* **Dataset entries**

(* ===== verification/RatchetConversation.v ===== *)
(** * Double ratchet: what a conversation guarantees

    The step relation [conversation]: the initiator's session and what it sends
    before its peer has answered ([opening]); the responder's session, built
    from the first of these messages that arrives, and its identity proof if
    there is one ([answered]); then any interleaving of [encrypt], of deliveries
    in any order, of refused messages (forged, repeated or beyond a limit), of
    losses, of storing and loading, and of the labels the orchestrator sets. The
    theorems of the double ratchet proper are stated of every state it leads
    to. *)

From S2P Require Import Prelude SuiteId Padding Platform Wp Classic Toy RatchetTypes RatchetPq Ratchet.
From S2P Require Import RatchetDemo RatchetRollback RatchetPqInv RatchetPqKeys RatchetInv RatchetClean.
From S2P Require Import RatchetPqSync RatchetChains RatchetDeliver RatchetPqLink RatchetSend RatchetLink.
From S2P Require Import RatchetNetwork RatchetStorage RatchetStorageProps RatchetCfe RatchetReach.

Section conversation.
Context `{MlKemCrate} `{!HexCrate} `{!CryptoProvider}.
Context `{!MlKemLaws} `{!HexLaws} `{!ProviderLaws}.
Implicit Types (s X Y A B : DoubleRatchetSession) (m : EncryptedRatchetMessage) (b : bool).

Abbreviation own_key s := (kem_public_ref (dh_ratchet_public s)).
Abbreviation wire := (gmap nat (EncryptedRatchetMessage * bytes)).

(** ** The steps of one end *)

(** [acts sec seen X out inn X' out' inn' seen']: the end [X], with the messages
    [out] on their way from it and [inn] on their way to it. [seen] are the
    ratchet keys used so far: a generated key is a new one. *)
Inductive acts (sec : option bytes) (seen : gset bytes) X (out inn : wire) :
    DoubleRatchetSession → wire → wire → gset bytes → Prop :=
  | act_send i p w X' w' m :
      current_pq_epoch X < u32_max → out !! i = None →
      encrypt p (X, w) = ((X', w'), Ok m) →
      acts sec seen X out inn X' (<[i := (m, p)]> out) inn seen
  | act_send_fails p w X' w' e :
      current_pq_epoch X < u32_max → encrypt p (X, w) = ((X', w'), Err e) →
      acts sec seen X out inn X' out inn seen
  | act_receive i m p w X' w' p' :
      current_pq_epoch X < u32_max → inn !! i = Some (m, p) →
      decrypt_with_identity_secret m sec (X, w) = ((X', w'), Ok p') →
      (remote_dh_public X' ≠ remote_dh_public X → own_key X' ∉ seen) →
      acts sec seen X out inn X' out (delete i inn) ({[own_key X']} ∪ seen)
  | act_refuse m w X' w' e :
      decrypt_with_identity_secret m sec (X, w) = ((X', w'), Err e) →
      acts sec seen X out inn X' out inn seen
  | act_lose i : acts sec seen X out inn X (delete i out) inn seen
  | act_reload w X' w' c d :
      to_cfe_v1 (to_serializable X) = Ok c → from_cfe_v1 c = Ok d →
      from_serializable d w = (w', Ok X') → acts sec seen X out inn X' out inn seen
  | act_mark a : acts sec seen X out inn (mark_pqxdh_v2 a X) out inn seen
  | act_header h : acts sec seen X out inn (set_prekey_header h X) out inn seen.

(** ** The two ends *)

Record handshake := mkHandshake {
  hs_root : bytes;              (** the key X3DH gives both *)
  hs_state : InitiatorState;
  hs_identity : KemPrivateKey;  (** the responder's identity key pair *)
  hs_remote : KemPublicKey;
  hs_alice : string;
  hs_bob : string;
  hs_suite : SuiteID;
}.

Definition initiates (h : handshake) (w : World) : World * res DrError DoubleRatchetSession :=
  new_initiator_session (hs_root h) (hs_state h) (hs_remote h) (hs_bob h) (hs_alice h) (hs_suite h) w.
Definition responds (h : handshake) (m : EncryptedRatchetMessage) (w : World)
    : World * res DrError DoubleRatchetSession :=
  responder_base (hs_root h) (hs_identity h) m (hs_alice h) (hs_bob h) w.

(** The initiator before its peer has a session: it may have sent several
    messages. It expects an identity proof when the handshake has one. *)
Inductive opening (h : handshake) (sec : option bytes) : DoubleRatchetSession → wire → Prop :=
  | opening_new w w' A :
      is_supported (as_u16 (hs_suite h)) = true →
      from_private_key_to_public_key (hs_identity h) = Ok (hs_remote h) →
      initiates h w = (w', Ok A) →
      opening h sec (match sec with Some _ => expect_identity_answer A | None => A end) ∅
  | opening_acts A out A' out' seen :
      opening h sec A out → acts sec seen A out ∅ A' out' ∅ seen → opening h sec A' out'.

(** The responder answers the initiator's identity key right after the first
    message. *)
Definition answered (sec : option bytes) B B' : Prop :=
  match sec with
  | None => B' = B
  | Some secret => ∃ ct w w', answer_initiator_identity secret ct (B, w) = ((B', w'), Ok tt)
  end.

* **What you should do**
An exact copy of the lines from the one with "(** The responder answers" through the final line of the entries is the whole answer.

* **Written response**
(** The responder answers the initiator's identity key right after the first
    message. *)
Definition answered (sec : option bytes) B B' : Prop :=
  match sec with
  | None => B' = B
  | Some secret => ∃ ct w w', answer_initiator_identity secret ct (B, w) = ((B', w'), Ok tt)
  end.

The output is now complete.